Jakarta (18/6). Ketua Umum DPP LDII, Dody Taufiq Wijaya, mengapresiasi pelaksanaan Rapimnas Senkom Mitra Polri 2026 sebagai momentum strategis memperkuat pembinaan generasi muda sekaligus meningkatkan sinergi menjaga keamanan dan ketertiban masyarakat secara berkelanjutan.

Hal tersebut disampaikan Dody saat menghadiri Rapimnas Senkom Mitra Polri yang digelar di Grand Ballroom Minhajurrosyidiin, Lubang Buaya, Cipayung, Jakarta Timur, Kamis (18/6/2026).
Menurutnya, pembinaan generasi muda menjadi fokus penting LDII agar terhindar dari berbagai pengaruh negatif seperti kenakalan remaja, penyalahgunaan narkoba, judi online hingga paham radikalisme. Ia menilai penguatan karakter dan akhlak mulia menjadi fondasi utama dalam menciptakan masyarakat yang aman dan tertib.
“Untuk pembinaan generasi muda, kami fokus pada akhlak mulia agar tidak terjerumus kenakalan remaja, narkoba, judi online, radikalisme. Kalau akhlaknya baik, mereka terdorong membantu menjaga keamanan masyarakat,” ujarnya.
Dody menambahkan, Rapimnas menjadi ruang strategis menyelaraskan peran Senkom Mitra Polri dan LDII dalam membangun karakter generasi muda yang memiliki kepedulian sosial tinggi serta tanggung jawab menjaga lingkungan.
“Selain akhlak, generasi muda harus memiliki pemahaman agama kuat sehingga mampu menjalankan ibadah dengan tertib. Mereka juga dibentuk memiliki jiwa pengorbanan tinggi membantu masyarakat menjaga ketertiban sosial,” katanya.
Ia juga menekankan pentingnya membangun kemandirian generasi muda sebagai bagian dari pembinaan berkelanjutan. Menurutnya, kemandirian dapat diwujudkan melalui kemampuan anggota membiayai berbagai kegiatan organisasi secara mandiri dan konsisten tanpa ketergantungan pihak luar.
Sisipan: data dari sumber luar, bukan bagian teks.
Lemma at_index_mono s s' g cmd : extends s s' -> at_index s g cmd -> at_index s' g cmd.
Proof. intros He (P & Hp & HP). exists P. split; [by eapply prefix_ok_mono|done]. Qed.

Lemma log_ok_mono s s' cfg i a : extends s s' -> log_ok s cfg i a -> log_ok s' cfg i a.
Proof. intros He (l & P & Hl & Ht & Hp & Ha). exists l, P. split_and!; try done. by eapply prefix_ok_mono. Qed.

Lemma pending_mono s s' a ms : extends s s' -> pending s a ms -> pending s' a ms.
Proof.
  intros He Hp p m (cmd & Hat & Hm)%Hp. exists cmd. split; [by eapply at_index_mono|done].
Qed.

Lemma log_ok_shorter s cfg i a b : b <= a -> log_ok s cfg i a -> log_ok s cfg i b.
Proof. intros Hle (l & P & ? & ? & ? & ?). exists l, P. split_and!; done || lia. Qed.

Lemma prefix_at s P g cmd :
  prefix_ok k s P -> 1 <= g -> P !! Z.to_nat (g - 1) = Some cmd -> at_index s g cmd.
Proof.
  intros (T & l & m & Hset & Hm & HP) Hg Hc. exists (take (Z.to_nat (g - 1)) P).
  pose proof (lookup_lt_Some _ _ _ Hc). split; [|unfold zlen; rewrite length_take; lia].
  rewrite <- take_S_r by done. exists T, l, m. split; [done|].
  rewrite length_take, Nat.min_l by lia. split; [lia|].
  rewrite HP, <- fmap_take, take_take, Nat.min_l by lia. done.
Qed.

Lemma at_index_prefix s P g cmd :
  abs_inv k s -> at_index s g cmd -> prefix_ok k s P -> g <= zlen P ->
  P !! Z.to_nat (g - 1) = Some cmd.
Proof.
  intros Hinv (Q & HQ & Hl) HP Hg. unfold zlen in *.
  destruct (prefix_ok_agree k s (Q ++ [cmd]) P Hinv HQ HP) as [R ->];
    [rewrite length_app; cbn; lia|].
  rewrite lookup_app_l by (rewrite length_app; cbn; lia).
  rewrite lookup_app_r by lia. by replace (Z.to_nat (g - 1) - length Q)%nat with 0%nat by lia.
Qed.

Lemma at_index_pos s g cmd : at_index s g cmd -> 1 <= g.
Proof. intros (P & _ & Hl). pose proof (zlen_nonneg P). lia. Qed.

Lemma at_index_unique s g c1 c2 : abs_inv k s -> at_index s g c1 -> at_index s g c2 -> c1 = c2.
Proof.
  intros Hinv H1 (P & HP & Hl). pose proof (at_index_prefix s (P ++ [c2]) g c1 Hinv H1 HP) as E.
  unfold zlen in *. rewrite length_app in E. specialize (E ltac:(cbn; lia)).
  rewrite lookup_app_r in E by lia.
  replace (Z.to_nat (g - 1) - length P)%nat with 0%nat in E by lia. by injection E.
Qed.

Lemma table_at s P l g v :
  table P l -> prefix_ok k s P -> l !! g = Some v -> exists cmd, v = Some cmd /\ at_index s g cmd.
Proof.
  intros Ht HP Hg. rewrite Ht in Hg. bcase_in Hg; [|done].
  destruct (P !! Z.to_nat (g - 1)) as [cmd|] eqn:E; [|done]. injection Hg as <-.
  exists cmd. split; [done|]. by eapply prefix_at.
Qed.

Lemma table_same P l g cmd : table P l -> 1 <= g -> P !! Z.to_nat (g - 1) = Some cmd ->
  table P (<[g := Some cmd]> l).
Proof.
  intros Ht Hg Hc h. destruct (decide (h = g)) as [->|].
  - rewrite lookup_insert_eq. bcase; [by rewrite Hc|lia].
  - by rewrite lookup_insert_ne.
Qed.

Lemma table_snoc P l cmd : table P l -> table (P ++ [cmd]) (<[zlen P + 1 := Some cmd]> l).
Proof.
  intros Ht h. pose proof (zlen_nonneg P). destruct (decide (h = zlen P + 1)) as [->|].
  - rewrite lookup_insert_eq. bcase; [|lia]. rewrite lookup_app_r by (unfold zlen; lia).
    by replace (Z.to_nat (zlen P + 1 - 1) - length P)%nat with 0%nat by (unfold zlen; lia).
  - rewrite lookup_insert_ne, Ht by done. bcase; [|done]. f_equal. unfold zlen in *.
    destruct (decide (h <= Z.of_nat (length P))).
    + by rewrite lookup_app_l by lia.
    + rewrite !lookup_ge_None_2; [done|rewrite length_app; cbn; lia|lia].
Qed.

Lemma table_inj P Q l : table P l -> table Q l -> P = Q.
Proof.
  intros HP HQ. apply list_eq. intros j. specialize (HP (Z.of_nat j + 1)). rewrite HQ in HP.
  bcase_in HP; [|lia]. replace (Z.to_nat (Z.of_nat j + 1 - 1)) with j in HP by lia.
  destruct (P !! j), (Q !! j); cbn in HP; congruence.
Qed.

(** Sending the next message keeps the table of a committed sequence. *)
Lemma table_send s P l a m :
  abs_inv k s -> table P l -> prefix_ok k s P -> 0 <= a <= zlen P -> sendable s a m ->
  exists P', table P' (<[CommandIndex m := Command m]> l) /\ prefix_ok k s P' /\
    zlen P <= zlen P' /\ a + 1 <= zlen P'.
Proof.
  intros Hinv Ht HP Ha (cmd & Hat & -> & -> & _). destruct (decide (a < zlen P)).
  - exists P. split_and!; [|done|lia|lia]. apply table_same; [done|lia|].
    eapply at_index_prefix; [done|done|done|lia].
  - assert (a = zlen P) as -> by lia. exists (P ++ [cmd]). rewrite zlen_app. cbn.
    split_and!; [by apply table_snoc| |unfold zlen; lia|unfold zlen; cbn; lia].
    destruct Hat as (Q & HQ & Hl). assert (zlen Q = zlen P) as E by lia. unfold zlen in E.
    destruct (prefix_ok_agree k s P (Q ++ [cmd]) Hinv HP HQ) as [R HR];
      [rewrite length_app; lia|].
    apply app_inj_1 in HR as [-> _]; [done|lia].
Qed.

(** ** No check of [applier] fails *)

(** Only the logs change. *)
Definition logged cfg cfg' : Prop :=
  exists x mx, cfg' = with_logs x mx cfg /\ length x = length (logs cfg).

Lemma differences_none i m j ls err :
  (forall l v, l ∈ ls -> l !! CommandIndex m = Some v -> v = Command m) ->
  differences i m j ls err = err.
Proof.
  revert j err. induction ls as [|l ls IH]; intros j err Hd; cbn; [done|].
  rewrite IH by (intros l' v Hl'; apply Hd; by right).
  destruct (l !! CommandIndex m) as [v|] eqn:E; [|done].
  rewrite (Hd l v) by (try done; by left). by rewrite decide_True.
Qed.
(** An end that a server or clerk makes belongs to nobody. *)
Lemma client_end_stray nm target cfg cfg' :
  wired (fun _ _ => False) cfg -> client_end nm target cfg = inl cfg' ->
  wired (fun e t => e = inl nm /\ t = target) cfg'.
Proof.
  intros Hw E. pose proof (client_end_wired _ _ _ _ _ Hw E) as Hw'.
  apply res_bind_inl in E as (x & Eo & [= <-]). apply open_end_made in Eo as [_ New _ _ _].
  destruct (New 0 nm) as (He & Hno & Hc & Hen); [by left|done|].
  split; try apply Hw'. intros e t [-> ->]. split_and!; [done..|]. intros gi i t' Ho.
  apply Hno. by destruct (w_owned _ _ Hw _ _ _ _ Ho).
Qed.

(** ** Groups that join and leave *)

Definition present cfg (gis : list Z) : Prop := forall g, g ∈ gis -> exists gg, group_is cfg g gg.

Lemma joinm_spec cfg gis : present cfg gis ->
  exists m, joinm gis cfg = inl m /\ forall q names, m !! q = Some names <->
    exists g gg, g ∈ gis /\ group_is cfg g gg /\ q = gid gg /\ names = servername (gid gg) <$> zrange (n cfg).
Proof.
  intros Hp. unfold joinm.
  assert (exists m, loop (fun g m => gg ← group_at g cfg;
      inl (<[gid gg := servername (gid gg) <$> zrange (n cfg)]> m)) gis (∅ : gmap Z (list string)) = inl m) as [m Hm].
  { apply (loop_total (fun g m => gg ← group_at g cfg; inl _)). intros g m Hg. destruct (Hp g Hg) as [gg Hgg].
    unfold group_at. rewrite (idx_Some _ _ _ Hgg). cbn. by eexists. }
  exists m. split; [exact Hm|]. revert Hm.
  apply (loop_ok (fun pre (m : gmap Z (list string)) => forall q names, m !! q = Some names <->
    exists g gg, g ∈ pre /\ group_is cfg g gg /\ q = gid gg /\ names = servername (gid gg) <$> zrange (n cfg))).
  - intros q names. rewrite lookup_empty. split; [done|]. by intros (g & _ & ?%not_elem_of_nil & _).
  - intros pre g m1 m2 IH (gg & Hgg%group_at_inl & [= <-])%res_bind_inl q names.
    setoid_rewrite elem_of_app. setoid_rewrite list_elem_of_singleton. rewrite lookup_insert.
    case_decide as Hq; [subst q|rewrite IH]; split.
    + intros [= <-]. exists g, gg. auto.
    + intros (g' & gg' & _ & _ & -> & ->). done.
    + intros (g' & gg' & ? & ? & ? & ?). exists g', gg'. auto.
    + intros (g' & gg' & [?| ->] & Hg' & ? & ?); [by exists g', gg'|]. unfold group_is in *. congruence.
Qed.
Sementara itu, Ketua Umum Senkom Mitra Polri, Katno Hadi, menegaskan Rapimnas 2026 menjadi forum penting memperkuat sinergi antara Senkom dan Polri dalam menjaga keamanan masyarakat.
Ia mengatakan, seluruh anggota Senkom diarahkan untuk aktif berkontribusi melalui aksi nyata di tengah masyarakat dalam mendukung keamanan, ketertiban masyarakat (Harkamtibmas), bela negara, dan penanggulangan kebencanaan.
“Anggota Senkom harus menjadi mata telinga yang peka terhadap lingkungan, namun tetap bertindak sesuai ketentuan hukum. Informasi harus disampaikan cepat, akurat, dan tidak menimbulkan keresahan serta mampu menangkal hoaks,” katanya.
Pada kesempatan yang sama, Kakorbinmas Polri, Irjen Pol Mardiyono, menilai Rapimnas menjadi langkah strategis memperkuat kolaborasi antara Polri dan masyarakat melalui peran aktif Senkom Mitra Polri di berbagai daerah.
“Sinergi dengan Senkom menjadi kekuatan penting dalam menjaga keamanan dan ketertiban masyarakat secara luas di berbagai wilayah. Kami berharap kolaborasi ini terus diperkuat demi menjaga persatuan dan stabilitas nasional,” ujarnya.
Ia juga menyoroti tantangan di era digital yang berpotensi memecah persatuan bangsa melalui penyebaran informasi yang tidak benar. Karena itu, anggota Senkom diharapkan mampu menjadi garda terdepan dalam menangkal hoaks dan provokasi.
“Di tengah arus informasi digital, anggota Senkom harus menjadi pelopor menangkal hoaks, ujaran kebencian, dan provokasi. Peran ini penting menjaga persatuan bangsa dari potensi perpecahan akibat informasi tidak benar,” ujar Mardiyono.
Semoga Senkom mitra polri makin meningkat kontribusinya dalam membantu menciptakan kambtibmas untuk terciptanya pembangunan yang adil dan merata.